Required action: Take the entries below and print, exactly, the stretch from the line containing "nested_ok kvs → ∃" through the line containing "Lemma simple_save_kept edited", both included.
═════ Stored data ═════
Lemma nested_overrides g kvs :
  nested_ok kvs → ∃ inner, overrides_of g kvs = Some inner ∧ wf_fields inner = true.
Proof.
  intros [Hk Ho]. unfold overrides_of. destruct (obj_get g kvs) as [v|] eqn:E; [|by exists []].
  pose proof (Ho _ _ E) as Hv. pose proof (wf_get _ _ _ Hk E) as Hw. destruct v as [| | | | |inner]; try done.
  by exists inner.
Qed.

(** A change of one option keeps the others. *)
Lemma topup_changed form kvs :
  options_ok form → wf_fields kvs = true → options_ok (set_simple STopupGroupRatio (write_map kvs) form).
Proof.
  intros [H1 H2 H3] Hw. split; [|exact H2|exact H3].
  exists kvs. split; [by apply read_write|done].
Qed.

Lemma groups_changed form kvs :
  options_ok form → nested_ok kvs → options_ok (set_groupGroup (write_map kvs) form).
Proof.
  intros [H1 H2 H3] Hw. split; [exact H1| |exact H3].
  exists kvs. split; [by apply read_write, Hw|done].
Qed.

Lemma auto_changed form l :
  options_ok form → forallb units_ok l = true → options_ok (set_auto (write_list l) form).
Proof.
  intros [H1 H2 H3] Hw. split; [exact H1|exact H2|].
  exists l. split; [by apply read_list_back|done].
Qed.

(** The effect of an operation on the form: it succeeds and keeps what is shown. *)
Definition kept (form : GroupForm) (result : option GroupForm) : Prop :=
  ∃ form', result = Some form' ∧ options_ok form' ∧ gf_groupRatio form' = gf_groupRatio form.

Lemma kept_same form : options_ok form → kept form (Some form).
Proof. intros H. by exists form. Qed.

Lemma simple_delete_kept name form : options_ok form → kept form (handleSimpleDelete STopupGroupRatio name form).
Proof.
  intros Hok. destruct (topup_ok _ Hok) as (kvs & Hr & Hw). unfold handleSimpleDelete. cbn [simple_text]. rewrite Hr.
  eexists. split; [reflexivity|]. split; [|done]. by apply topup_changed, wf_fields_delete.
Qed.

Lemma simple_save_kept edited name value form :
  options_ok form → name_ok name = true → num_ok (parseFloat value) = true →
  kept form (handleSimpleSave STopupGroupRatio edited name value form).
Proof.
  intros Hok [Hu Hi]%andb_prop Hn. destruct (topup_ok _ Hok) as (kvs & Hr & Hw).
  unfold handleSimpleSave. cbn [simple_text]. rewrite Hr. eexists. split; [reflexivity|]. split; [|done].
  apply topup_changed; [done|]. apply wf_fields_set; [done|done|done|].
  destruct edited as [old|]; [|done]. destruct (str_eqb old name); [done|by apply wf_fields_delete].
Qed.

Lemma auto_save_kept input form :
  options_ok form → units_ok (trim input) = true → kept form (handleAutoGroupSave input form).
Proof.
  intros Hok Hu. destruct (auto_ok _ Hok) as (l & Hl & Hw). unfold handleAutoGroupSave.
  destruct (nonempty (trim input)); [|by apply kept_same]. rewrite Hl. eexists. split; [reflexivity|]. split; [|done].
  apply auto_changed; [done|]. rewrite forallb_app, Hw. cbn. by rewrite Hu.
Qed.

Lemma remove_index_sublist {A} i (l : list A) : sublist (remove_index i l) l.
Proof. revert i. induction l as [|x l IH]; intros [|i]; cbn [remove_index]; try done; by constructor. Qed.

Lemma auto_delete_kept index form : options_ok form → kept form (handleAutoGroupDelete index form).
Proof.
  intros Hok. destruct (auto_ok _ Hok) as (l & Hl & Hw). unfold handleAutoGroupDelete. rewrite Hl.
  eexists. split; [reflexivity|]. split; [|done]. apply auto_changed; [done|].
  rewrite forallb_forall in Hw |- *. intros s Hs. apply Hw, list_elem_of_In.
  apply list_elem_of_In in Hs. by apply (elem_of_submseteq (remove_index index l)), sublist_submseteq, remove_index_sublist.
Qed.

Lemma auto_move_kept index d form : options_ok form → kept form (handleAutoGroupMove index d form).
Proof.
  intros Hok. destruct (auto_ok _ Hok) as (l & Hl & Hw). unfold handleAutoGroupMove. rewrite Hl. cbn [mbind option_bind].
  destruct (moved index d l) as [l'|] eqn:Em; [|by apply kept_same]. destruct (moved_spec _ _ _ _ Em) as [Hp _].
  eexists. split; [reflexivity|]. split; [|done]. by apply auto_changed, (units_permutation l).
Qed.

Lemma user_group_save_kept input form :
  options_ok form → name_ok (trim input) = true → kept form (handleUserGroupSave input form).
Proof.
  intros Hok Hn. destruct (groups_ok _ Hok) as (kvs & Hr & Hw). unfold handleUserGroupSave.
  destruct (nonempty (trim input)); [|by apply kept_same]. rewrite Hr. eexists. split; [reflexivity|]. split; [|done].
  apply groups_changed; [done|]. destruct (obj_get _ kvs) as [j|]; [destruct (json_truthy j)|];
    [done|by apply nested_set..].
Qed.

Lemma user_group_delete_kept g form : options_ok form → kept form (handleUserGroupDelete g form).
Proof.
  intros Hok. destruct (groups_ok _ Hok) as (kvs & Hr & Hw). unfold handleUserGroupDelete. rewrite Hr.
  eexists. split; [reflexivity|]. split; [|done]. by apply groups_changed, nested_delete.
Qed.

Lemma override_save_kept g target ratio edited form :
  options_ok form → name_ok g = true → name_ok target = true → num_ok ratio = true →
  kept form (handleOverrideSave (Some g) target ratio edited form).
Proof.
  intros Hok Hg [Hu Hi]%andb_prop Hn. unfold handleOverrideSave. destruct (nonempty g); [|by apply kept_same].
  destruct (groups_ok _ Hok) as (kvs & Hr & Hw). rewrite Hr. cbn [mbind option_bind]. unfold override_saved.
  destruct (nested_overrides g kvs Hw) as (inner & Ho & Hwi). rewrite Ho. cbn [mbind option_bind].
  eexists. split; [reflexivity|]. split; [|done]. apply groups_changed; [done|]. apply nested_set; [done| |done].
  apply wf_fields_set; [done|done|done|]. destruct edited as [old|]; [|done].
  destruct (_ && _); [by apply wf_fields_delete|done].
Qed.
═════
Answer to this problem:
  nested_ok kvs → ∃ inner, overrides_of g kvs = Some inner ∧ wf_fields inner = true.
Proof.
  intros [Hk Ho]. unfold overrides_of. destruct (obj_get g kvs) as [v|] eqn:E; [|by exists []].
  pose proof (Ho _ _ E) as Hv. pose proof (wf_get _ _ _ Hk E) as Hw. destruct v as [| | | | |inner]; try done.
  by exists inner.
Qed.

(** A change of one option keeps the others. *)
Lemma topup_changed form kvs :
  options_ok form → wf_fields kvs = true → options_ok (set_simple STopupGroupRatio (write_map kvs) form).
Proof.
  intros [H1 H2 H3] Hw. split; [|exact H2|exact H3].
  exists kvs. split; [by apply read_write|done].
Qed.

Lemma groups_changed form kvs :
  options_ok form → nested_ok kvs → options_ok (set_groupGroup (write_map kvs) form).
Proof.
  intros [H1 H2 H3] Hw. split; [exact H1| |exact H3].
  exists kvs. split; [by apply read_write, Hw|done].
Qed.

Lemma auto_changed form l :
  options_ok form → forallb units_ok l = true → options_ok (set_auto (write_list l) form).
Proof.
  intros [H1 H2 H3] Hw. split; [exact H1|exact H2|].
  exists l. split; [by apply read_list_back|done].
Qed.

(** The effect of an operation on the form: it succeeds and keeps what is shown. *)
Definition kept (form : GroupForm) (result : option GroupForm) : Prop :=
  ∃ form', result = Some form' ∧ options_ok form' ∧ gf_groupRatio form' = gf_groupRatio form.

Lemma kept_same form : options_ok form → kept form (Some form).
Proof. intros H. by exists form. Qed.

Lemma simple_delete_kept name form : options_ok form → kept form (handleSimpleDelete STopupGroupRatio name form).
Proof.
  intros Hok. destruct (topup_ok _ Hok) as (kvs & Hr & Hw). unfold handleSimpleDelete. cbn [simple_text]. rewrite Hr.
  eexists. split; [reflexivity|]. split; [|done]. by apply topup_changed, wf_fields_delete.
Qed.

Lemma simple_save_kept edited name value form :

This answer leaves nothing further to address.